[Stored data]

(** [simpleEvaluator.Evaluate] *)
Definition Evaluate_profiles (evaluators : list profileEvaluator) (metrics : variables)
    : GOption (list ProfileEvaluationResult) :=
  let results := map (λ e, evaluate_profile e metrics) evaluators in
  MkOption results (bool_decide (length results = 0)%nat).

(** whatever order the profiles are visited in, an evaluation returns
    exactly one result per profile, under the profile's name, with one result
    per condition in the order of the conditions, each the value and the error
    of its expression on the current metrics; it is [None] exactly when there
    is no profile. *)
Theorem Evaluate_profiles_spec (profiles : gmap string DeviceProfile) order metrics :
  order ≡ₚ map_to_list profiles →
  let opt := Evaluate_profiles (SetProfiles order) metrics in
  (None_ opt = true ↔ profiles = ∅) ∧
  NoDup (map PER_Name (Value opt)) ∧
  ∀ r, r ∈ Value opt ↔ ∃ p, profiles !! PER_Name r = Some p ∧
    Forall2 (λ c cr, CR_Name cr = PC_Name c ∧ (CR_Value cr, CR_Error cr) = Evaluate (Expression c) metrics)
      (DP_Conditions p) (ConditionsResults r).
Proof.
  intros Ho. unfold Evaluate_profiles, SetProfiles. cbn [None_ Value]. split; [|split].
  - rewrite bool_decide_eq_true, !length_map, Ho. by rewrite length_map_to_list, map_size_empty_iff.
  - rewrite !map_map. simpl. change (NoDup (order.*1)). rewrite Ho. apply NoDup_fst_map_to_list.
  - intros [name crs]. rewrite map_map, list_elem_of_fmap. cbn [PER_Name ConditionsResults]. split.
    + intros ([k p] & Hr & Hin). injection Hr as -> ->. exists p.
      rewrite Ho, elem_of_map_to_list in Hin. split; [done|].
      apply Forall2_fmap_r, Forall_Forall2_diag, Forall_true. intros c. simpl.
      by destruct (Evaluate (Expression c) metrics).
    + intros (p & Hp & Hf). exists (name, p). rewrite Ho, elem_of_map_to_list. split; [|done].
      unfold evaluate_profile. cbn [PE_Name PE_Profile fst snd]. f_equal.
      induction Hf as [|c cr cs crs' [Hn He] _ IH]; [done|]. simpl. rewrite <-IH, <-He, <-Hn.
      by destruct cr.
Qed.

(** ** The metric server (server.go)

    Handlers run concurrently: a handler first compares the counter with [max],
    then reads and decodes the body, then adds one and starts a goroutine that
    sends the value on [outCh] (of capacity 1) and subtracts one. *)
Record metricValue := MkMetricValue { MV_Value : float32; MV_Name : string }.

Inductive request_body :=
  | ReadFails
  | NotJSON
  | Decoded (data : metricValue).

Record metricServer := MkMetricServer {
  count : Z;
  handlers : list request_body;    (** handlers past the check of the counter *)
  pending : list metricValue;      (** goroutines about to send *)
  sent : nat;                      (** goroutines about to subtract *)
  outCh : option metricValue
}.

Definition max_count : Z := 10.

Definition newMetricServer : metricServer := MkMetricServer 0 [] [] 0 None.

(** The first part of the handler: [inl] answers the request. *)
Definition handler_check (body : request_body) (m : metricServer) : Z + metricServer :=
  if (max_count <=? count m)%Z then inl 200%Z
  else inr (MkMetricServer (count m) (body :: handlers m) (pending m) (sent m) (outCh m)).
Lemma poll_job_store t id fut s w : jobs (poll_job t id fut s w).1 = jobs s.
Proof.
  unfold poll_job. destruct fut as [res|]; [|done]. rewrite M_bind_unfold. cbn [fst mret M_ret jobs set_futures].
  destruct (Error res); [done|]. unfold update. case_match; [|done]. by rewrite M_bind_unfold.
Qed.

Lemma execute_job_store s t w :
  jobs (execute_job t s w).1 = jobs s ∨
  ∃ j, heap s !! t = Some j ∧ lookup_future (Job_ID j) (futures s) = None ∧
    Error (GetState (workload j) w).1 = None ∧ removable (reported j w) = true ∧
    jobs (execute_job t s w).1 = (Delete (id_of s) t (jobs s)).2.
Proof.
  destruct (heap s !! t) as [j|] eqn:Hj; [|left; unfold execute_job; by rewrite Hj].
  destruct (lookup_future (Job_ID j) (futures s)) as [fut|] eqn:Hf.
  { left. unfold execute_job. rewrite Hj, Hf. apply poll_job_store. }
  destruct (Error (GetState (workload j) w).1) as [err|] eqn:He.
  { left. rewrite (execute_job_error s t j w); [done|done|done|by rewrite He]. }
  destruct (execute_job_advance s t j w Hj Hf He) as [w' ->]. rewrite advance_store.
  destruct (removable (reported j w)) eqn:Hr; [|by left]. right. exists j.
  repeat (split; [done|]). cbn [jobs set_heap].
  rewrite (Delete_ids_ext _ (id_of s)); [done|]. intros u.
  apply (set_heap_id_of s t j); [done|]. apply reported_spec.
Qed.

WORK TO COMPLETE —
Could you report how many lines in the data above include the word "about"? Give the number and nothing more.

RESPONSE BOX —
2